> [Problem details]
Provide only the number of lines below that hold "getitem".

-- Provided records follows --

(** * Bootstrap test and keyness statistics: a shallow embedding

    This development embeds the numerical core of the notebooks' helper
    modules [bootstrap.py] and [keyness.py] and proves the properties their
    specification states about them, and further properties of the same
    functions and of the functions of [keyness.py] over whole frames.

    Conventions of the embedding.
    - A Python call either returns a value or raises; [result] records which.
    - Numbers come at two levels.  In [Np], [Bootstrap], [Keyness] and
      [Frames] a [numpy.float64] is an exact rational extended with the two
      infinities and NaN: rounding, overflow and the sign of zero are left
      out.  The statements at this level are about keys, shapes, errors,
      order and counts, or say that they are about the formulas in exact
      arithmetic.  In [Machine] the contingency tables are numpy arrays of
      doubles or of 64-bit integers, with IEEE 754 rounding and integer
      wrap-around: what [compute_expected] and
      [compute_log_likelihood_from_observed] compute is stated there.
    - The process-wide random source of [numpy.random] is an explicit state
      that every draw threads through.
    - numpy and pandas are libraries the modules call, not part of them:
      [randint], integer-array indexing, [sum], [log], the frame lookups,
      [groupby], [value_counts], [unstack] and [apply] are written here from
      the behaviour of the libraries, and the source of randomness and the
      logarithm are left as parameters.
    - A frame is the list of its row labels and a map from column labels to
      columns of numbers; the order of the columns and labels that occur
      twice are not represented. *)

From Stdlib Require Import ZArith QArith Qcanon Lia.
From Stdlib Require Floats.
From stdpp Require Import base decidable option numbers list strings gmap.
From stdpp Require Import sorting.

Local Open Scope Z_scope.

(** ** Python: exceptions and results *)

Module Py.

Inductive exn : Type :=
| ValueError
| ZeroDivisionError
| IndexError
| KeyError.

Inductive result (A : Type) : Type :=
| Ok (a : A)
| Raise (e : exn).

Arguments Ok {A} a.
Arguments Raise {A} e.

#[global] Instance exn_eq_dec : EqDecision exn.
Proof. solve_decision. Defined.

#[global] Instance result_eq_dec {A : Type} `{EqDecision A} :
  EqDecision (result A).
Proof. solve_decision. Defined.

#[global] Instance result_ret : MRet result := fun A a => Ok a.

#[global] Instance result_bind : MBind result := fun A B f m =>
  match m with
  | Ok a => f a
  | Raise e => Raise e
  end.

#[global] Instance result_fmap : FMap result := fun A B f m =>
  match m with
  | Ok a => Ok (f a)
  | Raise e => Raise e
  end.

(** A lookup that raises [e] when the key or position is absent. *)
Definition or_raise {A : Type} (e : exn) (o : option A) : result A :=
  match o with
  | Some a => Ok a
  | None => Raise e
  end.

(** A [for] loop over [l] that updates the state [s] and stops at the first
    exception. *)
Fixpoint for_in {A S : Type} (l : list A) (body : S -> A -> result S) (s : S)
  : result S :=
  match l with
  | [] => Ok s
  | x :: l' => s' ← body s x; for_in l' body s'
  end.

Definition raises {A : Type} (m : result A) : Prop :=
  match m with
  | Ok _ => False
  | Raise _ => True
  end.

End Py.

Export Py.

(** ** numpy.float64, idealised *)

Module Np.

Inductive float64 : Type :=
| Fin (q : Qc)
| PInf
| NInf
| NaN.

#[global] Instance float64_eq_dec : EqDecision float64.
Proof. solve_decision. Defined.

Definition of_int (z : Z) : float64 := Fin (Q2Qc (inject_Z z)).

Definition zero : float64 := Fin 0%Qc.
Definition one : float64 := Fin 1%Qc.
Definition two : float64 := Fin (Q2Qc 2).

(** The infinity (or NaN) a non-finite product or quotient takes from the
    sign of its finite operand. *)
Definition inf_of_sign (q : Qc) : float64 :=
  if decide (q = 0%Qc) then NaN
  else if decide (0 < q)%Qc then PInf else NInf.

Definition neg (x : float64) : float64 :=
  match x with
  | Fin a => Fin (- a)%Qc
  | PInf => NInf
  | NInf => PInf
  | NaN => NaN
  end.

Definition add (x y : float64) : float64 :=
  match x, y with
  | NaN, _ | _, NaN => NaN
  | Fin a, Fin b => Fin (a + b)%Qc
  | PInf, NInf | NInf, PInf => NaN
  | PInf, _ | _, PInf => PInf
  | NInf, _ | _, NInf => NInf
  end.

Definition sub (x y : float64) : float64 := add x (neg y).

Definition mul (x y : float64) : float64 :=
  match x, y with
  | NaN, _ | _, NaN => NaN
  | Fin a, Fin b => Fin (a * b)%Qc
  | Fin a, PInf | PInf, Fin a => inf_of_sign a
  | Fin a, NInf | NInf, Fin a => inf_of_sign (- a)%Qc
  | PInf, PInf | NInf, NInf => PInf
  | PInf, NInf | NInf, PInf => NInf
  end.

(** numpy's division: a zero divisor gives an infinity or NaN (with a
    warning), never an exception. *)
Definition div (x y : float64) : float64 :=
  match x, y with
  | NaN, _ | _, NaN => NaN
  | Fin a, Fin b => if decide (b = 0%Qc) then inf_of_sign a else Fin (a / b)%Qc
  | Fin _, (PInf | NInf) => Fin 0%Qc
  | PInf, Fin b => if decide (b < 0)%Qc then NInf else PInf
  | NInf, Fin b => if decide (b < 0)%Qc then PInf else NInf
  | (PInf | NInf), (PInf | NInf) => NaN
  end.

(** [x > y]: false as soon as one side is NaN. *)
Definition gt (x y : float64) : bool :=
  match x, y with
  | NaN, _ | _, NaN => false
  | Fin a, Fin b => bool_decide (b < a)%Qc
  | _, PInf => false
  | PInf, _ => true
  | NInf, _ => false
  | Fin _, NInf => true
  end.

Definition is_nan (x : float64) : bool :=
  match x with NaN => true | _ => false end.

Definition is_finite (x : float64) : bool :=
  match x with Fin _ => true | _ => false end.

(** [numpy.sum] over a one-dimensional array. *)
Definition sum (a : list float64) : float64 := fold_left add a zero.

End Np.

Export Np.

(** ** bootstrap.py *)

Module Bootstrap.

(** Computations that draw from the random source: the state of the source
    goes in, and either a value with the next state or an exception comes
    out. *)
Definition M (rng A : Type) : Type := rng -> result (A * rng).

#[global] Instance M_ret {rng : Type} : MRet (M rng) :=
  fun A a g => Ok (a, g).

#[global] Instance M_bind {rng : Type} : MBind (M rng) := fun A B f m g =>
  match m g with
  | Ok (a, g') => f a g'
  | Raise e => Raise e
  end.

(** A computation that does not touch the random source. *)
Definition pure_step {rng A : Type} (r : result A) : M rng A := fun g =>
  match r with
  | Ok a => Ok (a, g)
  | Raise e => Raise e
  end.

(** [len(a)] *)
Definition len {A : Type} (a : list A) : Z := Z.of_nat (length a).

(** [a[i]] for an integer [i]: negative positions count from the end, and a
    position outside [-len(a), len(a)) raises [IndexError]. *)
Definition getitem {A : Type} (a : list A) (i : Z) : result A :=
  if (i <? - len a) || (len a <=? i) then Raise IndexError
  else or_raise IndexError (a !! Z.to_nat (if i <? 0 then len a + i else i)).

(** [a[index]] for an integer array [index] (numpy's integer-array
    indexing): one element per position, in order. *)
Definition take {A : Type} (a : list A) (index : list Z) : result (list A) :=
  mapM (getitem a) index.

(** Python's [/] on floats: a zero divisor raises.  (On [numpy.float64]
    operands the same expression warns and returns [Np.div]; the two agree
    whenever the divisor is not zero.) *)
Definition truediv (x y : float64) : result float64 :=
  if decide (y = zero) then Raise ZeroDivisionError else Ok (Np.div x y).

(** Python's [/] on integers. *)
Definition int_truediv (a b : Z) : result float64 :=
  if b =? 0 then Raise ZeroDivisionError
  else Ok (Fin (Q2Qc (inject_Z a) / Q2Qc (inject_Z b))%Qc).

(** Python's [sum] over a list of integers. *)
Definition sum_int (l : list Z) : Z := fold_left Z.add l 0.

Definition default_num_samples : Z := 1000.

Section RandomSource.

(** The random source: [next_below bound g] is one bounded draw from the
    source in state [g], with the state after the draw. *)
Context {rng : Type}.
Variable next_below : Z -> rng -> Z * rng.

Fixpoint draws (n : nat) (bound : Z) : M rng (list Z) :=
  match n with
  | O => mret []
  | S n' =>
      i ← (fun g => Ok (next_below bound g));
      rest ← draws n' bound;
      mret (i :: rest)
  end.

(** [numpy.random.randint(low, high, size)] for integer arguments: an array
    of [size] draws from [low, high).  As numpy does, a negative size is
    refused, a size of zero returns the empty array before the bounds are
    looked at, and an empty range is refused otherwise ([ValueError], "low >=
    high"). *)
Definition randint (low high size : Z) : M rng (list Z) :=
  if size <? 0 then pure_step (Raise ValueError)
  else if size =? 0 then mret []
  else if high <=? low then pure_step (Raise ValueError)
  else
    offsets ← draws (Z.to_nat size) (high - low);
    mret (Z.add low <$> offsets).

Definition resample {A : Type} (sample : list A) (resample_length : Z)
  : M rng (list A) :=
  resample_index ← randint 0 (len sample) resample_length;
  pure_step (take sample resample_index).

-- Provided records concluded --

> [Completed exercise]
2